=== About this task ===
What you give must be exactly the lines of the material from the first through the line that contains "exists l, at_ m (offset", inclusive, and no others.

BEGIN Data supplied

(** The word boundary from an alphanumerical atom, in either direction;
    [dir] is [1] or [-1] and [target] is the offset of the first atom, if
    any, that ends the run. *)
Lemma wordBoundaryOffset_run fuel m offset direction (n : nat) :
  let dir := match direction with backward => -1 | _ => 1 end in
  let target := offset + dir * Z.of_nat n in
  (0 < n)%nat -> (n < fuel)%nat ->
  (forall j : nat, (j < n)%nat ->
     exists l, at_ m (offset + dir * Z.of_nat j) = Some l
               /\ alnumText l = true) ->
  (forall l, at_ m target = Some l -> alnumText l = false) ->
  exists f,
    wordBoundaryOffset fuel m offset direction
    = Ok (match at_ m target, at_ m (target + dir) with
          | Some _, None => target
          | _, _ => target - dir
          end - (if decide (dir > 0) then 0 else 1), f).
Proof.
  intros dir target Hn Hf Hrun Hend.
  destruct (doMatchWhile_run m alnumText dir n fuel offset Hn Hf Hrun Hend)
    as [f Hd].
  destruct (Hrun O Hn) as (l & Hl & Hp).
  replace (offset + dir * Z.of_nat 0) with offset in Hl by lia.
  exists f. unfold wordBoundaryOffset. rewrite Hl. simpl.
  apply andb_true_iff in Hp as [Ht Ha]. rewrite Ht, Ha. simpl.
  fold dir. rewrite Hd. simpl. unfold landing. fold target.
  destruct (at_ m target) as [t|] eqn:Et.
  - destruct (at_ m (target + dir)); do 2 f_equal; lia.
  - rewrite Et. do 2 f_equal; lia.
Qed.

(** X6.  [wordBoundaryOffset], forward, from an alphanumerical text atom
    at [offset] that starts a run of [n] such atoms: the answer is the
    offset of the last atom of the run, [offset + n - 1], when the run ends
    the document or when at least two atoms follow it; when exactly one atom
    follows the run, the answer is the offset of that atom, [offset + n]. *)
Theorem wordBoundaryOffset_forward fuel m offset (n : nat) :
  (0 < n)%nat -> (n < fuel)%nat ->
  (forall k, offset <= k < offset + Z.of_nat n ->
     exists l, at_ m k = Some l /\ alnumText l = true) ->
  (forall l, at_ m (offset + Z.of_nat n) = Some l -> alnumText l = false) ->
  exists f,
    wordBoundaryOffset fuel m offset forward
    = Ok (match at_ m (offset + Z.of_nat n),
                at_ m (offset + Z.of_nat n + 1) with
          | Some _, None => offset + Z.of_nat n
          | _, _ => offset + Z.of_nat n - 1
          end, f).
Proof.
  intros Hn Hf Hrun Hend.
  destruct (wordBoundaryOffset_run fuel m offset forward n Hn Hf) as [f ->].
  - intros j Hj. apply Hrun. lia.
  - intros l. rewrite Z.mul_1_l. apply Hend.
  - exists f. rewrite Z.mul_1_l. simpl.
    destruct (at_ m _) as [?|]; [destruct (at_ m _) as [?|]|];
      do 2 f_equal; lia.
Qed.
(** * Booking, ticket and attendance workflow of the event server

    A shallow embedding of the request handlers of [src/server.ts] that
    implement the booking -> ticket -> attendance workflow:

      - [POST /api/organizer/scan]   (server.ts, lines 129-156)
      - [POST /api/auth/guest]       (server.ts, lines 184-190)
      - [POST /api/bookings]         (server.ts, lines 263-285)
      - [GET  /api/organizer/stats]  (server.ts, lines 288-304)

    together with the [authenticateToken] middleware (lines 39-49).

    The persistent store is a record of tables, each a finite map from the
    row's primary key to the row.  A handler is a state-passing computation
    over the store that either continues with a value or stops: with the
    reply it sent, or with the exception that escaped it (no handler of
    [server.ts] has a try/catch). *)

From Stdlib Require Import QArith Qround Qpower Lqa Ascii SpecFloat.
From stdpp Require Import gmap strings list fin_maps pretty.

Open Scope string_scope.

(** ** Rows

    The schema file is not part of the sources: a row has the fields that
    the handlers and the seed script read and write, and every table is
    keyed by [id]. *)

Record User := mkUser {
  user_id : string;
  user_role : string;
  user_phone : option string
}.

Record Student := mkStudent {
  student_id : string;
  student_userId : string
}.

Record Organizer := mkOrganizer {
  organizer_id : string;
  organizer_userId : string;
  organizer_isApproved : bool
}.

Record Event := mkEvent {
  event_id : string;
  event_organizerId : string;
  event_capacity : Z;
  event_price : Z;
  event_status : string
}.

Record Booking := mkBooking {
  booking_id : string;
  booking_studentId : string;
  booking_eventId : string;
  booking_status : string
}.

Record Ticket := mkTicket {
  ticket_id : string;
  ticket_bookingId : string;
  ticket_qrCode : string;
  ticket_isScanned : bool;
  ticket_scannedAt : option N
}.

Record Attendance := mkAttendance {
  attendance_id : string;
  attendance_studentId : string;
  attendance_eventId : string
}.

(** ** The store *)

Record Store := mkStore {
  users : gmap string User;
  students : gmap string Student;
  organizers : gmap string Organizer;
  events : gmap string Event;
  bookings : gmap string Booking;
  tickets : gmap string Ticket;
  attendance : gmap string Attendance
}.

Definition empty_store : Store := mkStore ∅ ∅ ∅ ∅ ∅ ∅ ∅.

Definition set_users (f : gmap string User → gmap string User) (s : Store) : Store :=
  mkStore (f (users s)) (students s) (organizers s) (events s)
          (bookings s) (tickets s) (attendance s).

Definition set_bookings (f : gmap string Booking → gmap string Booking) (s : Store) : Store :=
  mkStore (users s) (students s) (organizers s) (events s)
          (f (bookings s)) (tickets s) (attendance s).

Definition set_tickets (f : gmap string Ticket → gmap string Ticket) (s : Store) : Store :=
  mkStore (users s) (students s) (organizers s) (events s)
          (bookings s) (f (tickets s)) (attendance s).

Definition set_attendance (f : gmap string Attendance → gmap string Attendance) (s : Store) : Store :=
  mkStore (users s) (students s) (organizers s) (events s)
          (bookings s) (tickets s) (f (attendance s)).

(** ** What a request does not control

    The write calls of the handlers, by call site. *)

Inductive Write :=
  | BookingCreate
  | TicketCreate
  | TicketUpdate
  | AttendanceCreate
  | UserCreate.

(** The Prisma schema is not part of the sources, so what the store decides
    on its own is taken as a parameter of each request:
      - [now]: the clock ([Date.now()], [new Date()]), a count of
        milliseconds since the epoch and so a natural number;
      - [newId w]: the primary key the store generates for the row that the
        write [w] creates (no handler passes an [id]);
      - [rejects w]: whether the store rejects the write [w] (a constraint
        the schema declares, such as a foreign key, or an outage);
      - [JWT_SECRET]: [process.env.JWT_SECRET || 'supersecret']. *)

Record Env := mkEnv {
  now : N;
  newId : Write → string;
  rejects : Write → bool;
  JWT_SECRET : string
}.
(** X22.  One turn of the loop of [RenderBlock] for a block played at
    its own speed and not reversed, when the larger of the samples and
    the block's share of the range lies inside the output buffer: the
    bytes before the block's offset and the bytes behind that share stay
    as they are; the samples are copied to the offset in full, also
    where they are longer than the block's share; and where they are
    shorter the rest of the share is set to zero. *)
Theorem render_one_plain_block :
  forall (fuel : nat) (p : AudioRenderingParams)
         (ProcessNode : Block -> TimeRange -> NodeValueTable)
         (range : TimeRange) (b : Block) (before span after : QByteArray),
    let range_for_block :=
      {| in_ := qMax (block_in b) (in_ range);
         out_ := qMin (block_out b) (out_ range) |} in
    let samples := toByteArray (fst (Take kSamples (ProcessNode b range_for_block))) in
    let offset := time_to_bytes p (sub (in_ range_for_block) (in_ range)) in
    let maximum := time_to_bytes p (TimeRange_length range_for_block) in
    eqb (media_length b) (block_length b) = true ->
    is_reversed b = false ->
    size before = offset ->
    size span = Z.max (size samples) maximum ->
    render_one fuel p ProcessNode range b (before ++ span ++ after)
    = Done (before ++ samples
            ++ repeat x00 (Z.to_nat (maximum - size samples)) ++ after).
Proof.
  intros fuel p PN range b before span after rfb samples offset maximum
         Hsp Hrev Hoff Hspan.
  unfold render_one. fold rfb. fold samples. fold offset. fold maximum.
  pose proof (size_nonneg samples) as Hs0.
  set (C := firstn (List.length samples) span).
  set (Z0 := skipn (List.length samples) span).
  assert (Hsplit : span = C ++ Z0) by (symmetry; apply firstn_skipn).
  assert (HC : List.length C = List.length samples).
  { unfold C. rewrite length_firstn. unfold size in Hspan. lia. }
  assert (HZ : List.length Z0 = Z.to_nat (maximum - size samples)).
  { unfold Z0. rewrite length_skipn. unfold size in *. lia. }
  rewrite Hsplit, <- app_assoc. rewrite <- Hoff.
  destruct samples as [|x xs] eqn:Hs.
  - unfold bind at 1. change (size []) with 0%Z in *.
    destruct C; [|discriminate]. cbn [List.app].
    destruct (0 <? maximum)%Z eqn:Hm.
    + unfold memset. rewrite Z.sub_0_r in *.
      replace (maximum <? 0)%Z with false by (symmetry; apply Z.ltb_ge; lia).
      rewrite Z.add_0_r.
      change (before ++ Z0 ++ after) with (before ++ Z0 ++ after).
      apply poke_app. rewrite repeat_length. lia.
    + apply Z.ltb_ge in Hm. rewrite Z.sub_0_r in *.
      replace (Z.to_nat maximum) with 0%nat in * by lia.
      destruct Z0; [reflexivity|discriminate].
  - rewrite <- Hs in *. rewrite Hsp, Hrev. cbn [negb]. cbv iota.
    unfold bind at 3. unfold bind at 2.
    rewrite (@poke_app before C samples (Z0 ++ after)) by (symmetry; exact HC).
    unfold bind at 2. unfold bind at 1.
    destruct (size samples <? maximum)%Z eqn:Hm.
    + unfold memset.
      replace (maximum - size samples <? 0)%Z with false
        by (symmetry; apply Z.ltb_ge; apply Z.ltb_lt in Hm; lia).
      rewrite <- size_app. rewrite (app_assoc before samples).
      rewrite poke_app by (rewrite repeat_length; lia).
      rewrite <- app_assoc. reflexivity.
    + apply Z.ltb_ge in Hm.
      replace (Z.to_nat (maximum - size samples)) with 0%nat in * by lia.
      destruct Z0; [reflexivity|discriminate].
Qed.

Lemma render_one_plain_block_witness :
  render_one 1 AudioSamples.pcm16 (AudioSamples.node 6) AudioSamples.one_second
             AudioSamples.clip (repeat x00 8)
  = Done (repeat x01 6 ++ repeat x00 2).
Proof.
  exact (@render_one_plain_block 1 AudioSamples.pcm16 (AudioSamples.node 6)
           AudioSamples.one_second AudioSamples.clip [] (repeat x00 8) []
           eq_refl eq_refl eq_refl eq_refl).
Defined.

(** X23.  Whenever [RenderBlock] returns, the table it returns holds
    one value and no more: the samples, as long as the range is in
    bytes.  Nothing the nodes of the blocks put into their tables
    besides samples reaches the caller, the result of [Merge] being
    dropped; and with no active block the samples are all zero. *)
Theorem RenderBlock_returns_only_samples :
  forall (fuel : nat) (p : AudioRenderingParams)
         (ProcessNode : Block -> TimeRange -> NodeValueTable)
         (track : TrackOutput) (range : TimeRange) (table : NodeValueTable),
    RenderBlock fuel p ProcessNode track range = Done table ->
    exists buf,
      table = [(kSamples, Bytes buf)]
      /\ size buf = Z.max 0 (time_to_bytes p (TimeRange_length range))
      /\ (BlocksAtTimeRange track range = [] -> Forall (fun x => x = x00) buf)
      /\ forall t, t <> kSamples -> Get t table = Invalid.
Proof.
  intros fuel p PN track range table H. unfold RenderBlock in H.
  destruct (render_blocks _ _ _ _ _ _) as [buf| |] eqn:Hb; unfold bind in H;
    try discriminate.
  inversion H; subst table; clear H. exists buf. split; [reflexivity|].
  split; [|split].
  - apply render_blocks_length in Hb. unfold size. rewrite Hb.
    unfold filled. rewrite repeat_length. lia.
  - intros E. rewrite E in Hb. simpl in Hb. inversion Hb; subst buf.
    unfold filled. apply Forall_forall. intros x Hx. apply repeat_spec in Hx. exact Hx.
  - intros t Ht. unfold Get, Push. simpl. destruct t; try reflexivity. congruence.
Qed.

Lemma RenderBlock_returns_only_samples_witness :
  exists buf,
    RenderBlock 1 AudioSamples.pcm16 AudioScenarios.tagged AudioSamples.track
                AudioSamples.one_second
    = Done [(kSamples, Bytes buf)]
    /\ size buf = 8%Z
    /\ Get (kOther 7) [(kSamples, Bytes buf)] = Invalid.
Proof.
  assert (H : exists table,
             RenderBlock 1 AudioSamples.pcm16 AudioScenarios.tagged AudioSamples.track
                         AudioSamples.one_second = Done table)
    by (eexists; vm_compute; reflexivity).
  destruct H as [table H].
  destruct (@RenderBlock_returns_only_samples 1 AudioSamples.pcm16
              AudioScenarios.tagged AudioSamples.track AudioSamples.one_second
              table H) as [buf [E [S [_ G]]]].
  exists buf. rewrite <- E. split; [exact H|]. split; [exact S|].
  apply G. discriminate.
Defined.

End AudioLaws.

(** ** The project file *)

Section DocumentLaws.
Import ProjectSave Document.

Lemma tag_stack_app : forall a b stack,
  tag_stack (a ++ b) stack = tag_stack b (tag_stack a stack).
Proof.
  induction a as [|w a IH]; intros b stack; [reflexivity|].
  destruct w; cbn [List.app tag_stack]; apply IH.
Qed.
Lemma typeChangesFor_In (v1 v2 : SlotMapping) (c : UpgradeChange) :
  In c (flat_map (typeChangesFor (nameMap (variables v1))) (nameMap (variables v2)))
  <-> exists a b,
        named (variables v1) (vname b) = Some a
        /\ named (variables v2) (vname b) = Some b
        /\ vtype a <> vtype b
        /\ c = typeChange (vname b) a b.
Proof.
  rewrite in_flat_map. split.
  - intros [[n b] [Hin Hc]]. unfold typeChangesFor in Hc; simpl in Hc.
    apply nameMap_entry in Hin. pose proof (named_name _ _ _ Hin) as Hn.
    rewrite nameMap_get in Hc.
    destruct (named (variables v1) n) as [a|] eqn:Ha; [|contradiction].
    destruct (String.eqb_spec (vtype a) (vtype b)) as [|Hne]; simpl in Hc;
      [contradiction|].
    destruct Hc as [<-|[]]. exists a, b. subst n. auto.
  - intros (a & b & Ha & Hb & Hne & ->).
    exists (vname b, b). split.
    + now apply nameMap_entry.
    + unfold typeChangesFor; simpl. rewrite nameMap_get, Ha.
      destruct (String.eqb_spec (vtype a) (vtype b)); [contradiction|].
      now left.
Qed.

Lemma typeChangesFor_NoDup (m1 m2 : JsMap (K := string) (V := StorageVariable)) :
  NoDup (map_keys m2) ->
  (forall n v, In (n, v) m2 -> vname v = n) ->
  NoDup (map (fun c => vname (variable c)) (flat_map (typeChangesFor m1) m2)).
Proof.
  induction m2 as [|[n v] m2 IH]; intros Hnd Hname; simpl.
  - constructor.
  - inversion Hnd as [|? ? Hnotin Hnd']; subst.
    rewrite map_app. 
    assert (IH' : NoDup (map (fun c => vname (variable c)) (flat_map (typeChangesFor m1) m2))).
    { apply IH; auto. intros n' v' H. apply Hname. now right. }
    unfold typeChangesFor at 1; simpl.
    destruct (map_get String.eqb m1 n); auto.
    destruct (negb _); auto. simpl.
    constructor; auto.
    rewrite (Hname n v) by now left.
    intros Hin. apply Hnotin.
    apply in_map_iff in Hin as [c [Hc Hin]].
    apply in_flat_map in Hin as [[n' v'] [Hin' Hc']].
    unfold typeChangesFor in Hc'; simpl in Hc'.
    destruct (map_get String.eqb m1 n'); [|contradiction].
    destruct (negb _); [|contradiction].
    destruct Hc' as [<-|[]]. simpl in Hc.
    rewrite (Hname n' v') in Hc by now right.
    subst n'. apply (in_map fst _ _ Hin').
Qed.

Lemma filter_keep {A : Type} (p : A -> bool) (l : list A) :
  Forall (fun x => p x = true) l -> filter p l = l.
Proof.
  induction 1 as [|x l Hx _ IH]; simpl; auto. now rewrite Hx, IH.
Qed.

Lemma filter_drop {A : Type} (p : A -> bool) (l : list A) :
  Forall (fun x => p x = false) l -> filter p l = [].
Proof.
  induction 1 as [|x l Hx _ IH]; simpl; auto. now rewrite Hx.
Qed.

Lemma Forall_map_const {A B : Type} (P : B -> Prop) (f : A -> B) (l : list A) :
  (forall x, P (f x)) -> Forall P (map f l).
Proof. intros H. apply Forall_forall. intros y Hy. apply in_map_iff in Hy as [x [<- _]]. apply H. Qed.

Lemma typeChangesFor_type (m1 m2 : JsMap (K := string) (V := StorageVariable)) :
  Forall (fun c => ch_type c = ch_typeChanged /\ severity c = sev_critical)
         (flat_map (typeChangesFor m1) m2).
Proof.
  apply Forall_forall. intros c Hc.
  apply in_flat_map in Hc as [[n v] [_ Hc]].
  unfold typeChangesFor in Hc; simpl in Hc.
  destruct (map_get String.eqb m1 n); [|contradiction].
  destruct (negb _); [|contradiction].
  destruct Hc as [<-|[]]. split; reflexivity.
Qed.

Lemma type_eqb_eq (a b : ChangeType) : type_eqb a b = true <-> a = b.
Proof. destruct a, b; simpl; split; intros H; try reflexivity; discriminate. Qed.

(** Filtering a list of changes that all have type [t'] for type [t]. *)
Lemma filter_has_type (t t' : ChangeType) (l : list UpgradeChange) :
  Forall (fun c => ch_type c = t') l ->
  filter (has_type t) l = if type_eqb t t' then l else [].
Proof.
  intros H. unfold has_type.
  destruct (type_eqb t t') eqn:E.
  - apply filter_keep. eapply Forall_impl; [|exact H].
    intros c ->. exact E.
  - apply filter_drop. eapply Forall_impl; [|exact H].
    intros c ->. exact E.
Qed.

(** The changes of each kind, in order, apart. *)
Lemma identifyChanges_by_type (v1 v2 : SlotMapping) (r : CollisionReport) (t : ChangeType) :
  filter (has_type t) (identifyChanges v1 v2 r) =
  match t with
  | ch_collision => map collisionChange (collisions r)
  | ch_moved =>
      map (fun v => movedChange (map_get String.eqb (keyMap (variables v1)) (byKey v)) v)
          (moved r)
  | ch_removed => map removedChange (removed r)
  | ch_added => map addedChange (added r)
  | ch_typeChanged =>
      flat_map (typeChangesFor (nameMap (variables v1))) (nameMap (variables v2))
  end.
Proof.
  rewrite identifyChanges_shape, !filter_app.
  rewrite (filter_has_type t ch_collision) by (now apply Forall_map_const).
  rewrite (filter_has_type t ch_moved) by (now apply Forall_map_const).
  rewrite (filter_has_type t ch_removed) by (now apply Forall_map_const).
  rewrite (filter_has_type t ch_added) by (now apply Forall_map_const).
  rewrite (filter_has_type t ch_typeChanged).
  - destruct t; simpl; now rewrite ?app_nil_r.
  - eapply Forall_impl; [|apply typeChangesFor_type]. simpl. tauto.
Qed.

(** C5, as the code has it.  The changes of [analyze v1 v2] are: one critical change per
    collision of the report, one critical change per moved variable, one
    warning per removed variable, one safe change per added variable, each
    in the order of the report, and one critical [typeChanged] change for
    every name that both versions hold with different declared types, and
    for no other name. *)
Theorem analyze_changes (v1 v2 : SlotMapping) :
  let report := compare v1 v2 in
  let all := changes (analyze v1 v2) in
  let of_type t := filter (has_type t) all in
  map (fun c => (oldVariable c, variable c)) (of_type ch_collision)
    = map (fun col => (Some (c_v1 col), c_v2 col)) (collisions report)
  /\ map variable (of_type ch_moved) = moved report
  /\ map variable (of_type ch_removed) = removed report
  /\ map variable (of_type ch_added) = added report
  /\ NoDup (map (fun c => vname (variable c)) (of_type ch_typeChanged))
  /\ Forall (fun c =>
               exists a,
                 oldVariable c = Some a
                 /\ named (variables v1) (vname (variable c)) = Some a
                 /\ named (variables v2) (vname (variable c)) = Some (variable c)
                 /\ vtype a <> vtype (variable c))
            (of_type ch_typeChanged)
  /\ (forall n a b,
        named (variables v1) n = Some a ->
        named (variables v2) n = Some b ->
        vtype a <> vtype b ->
        exists c, In c (of_type ch_typeChanged)
                  /\ variable c = b /\ oldVariable c = Some a)
  /\ Forall (fun c => severity c = severity_of (ch_type c)) all
  /\ List.length all
       = (List.length (collisions report) + List.length (moved report)
          + List.length (removed report) + List.length (added report)
          + List.length (of_type ch_typeChanged))%nat.
Proof.
  intros report all of_type. subst of_type all. unfold analyze; simpl.
  fold report.
  rewrite !identifyChanges_by_type.
  repeat split.
  - now rewrite !map_map.
  - rewrite map_map; simpl. apply map_id.
  - rewrite map_map; simpl. apply map_id.
  - rewrite map_map; simpl. apply map_id.
  - apply typeChangesFor_NoDup; [apply nameMap_NoDup|].
    intros n v H. apply nameMap_entry in H. now apply named_name in H.
  - apply Forall_forall. intros c Hc.
    apply typeChangesFor_In in Hc as (a & b & Ha & Hb & Hne & ->).
    exists a. simpl. auto.
  - intros n a b Ha Hb Hne.
    pose proof (named_name _ _ _ Hb) as <-.
    exists (typeChange (vname b) a b). repeat split.
    apply typeChangesFor_In. exists a, b. auto.
  - rewrite identifyChanges_shape.
    repeat (apply Forall_app; split); try (now apply Forall_map_const).
    eapply Forall_impl; [|apply typeChangesFor_type].
    intros c [-> ->]. reflexivity.
  - rewrite identifyChanges_shape.
    rewrite !length_app, !length_map. lia.
Qed.

(* ================================================================= *)
(** ** The upgrade analyzer: compatibility *)

Lemma countSeverity_nonneg (s : Severity) (l : list UpgradeChange) :
  0 <= countSeverity s l.
Proof. unfold countSeverity. lia. Qed.


(* ================================================================= *)
(** ** The upgrade analyzer: storage growth *)

Lemma efficiency_of_no_slots (usedBytes : Z) :
  is_finite (num_mul (num_div (num usedBytes) (num (0 * 32))) (num 100)) = false.
Proof.
  unfold num, num_div; simpl.
  destruct (Qeq_bool (inject_Z usedBytes) 0); [reflexivity|].
  destruct (Qle_bool 0 (inject_Z usedBytes)); reflexivity.
Qed.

END Data supplied

=== Your solution ===
(** The word boundary from an alphanumerical atom, in either direction;
    [dir] is [1] or [-1] and [target] is the offset of the first atom, if
    any, that ends the run. *)
Lemma wordBoundaryOffset_run fuel m offset direction (n : nat) :
  let dir := match direction with backward => -1 | _ => 1 end in
  let target := offset + dir * Z.of_nat n in
  (0 < n)%nat -> (n < fuel)%nat ->
  (forall j : nat, (j < n)%nat ->
     exists l, at_ m (offset + dir * Z.of_nat j) = Some l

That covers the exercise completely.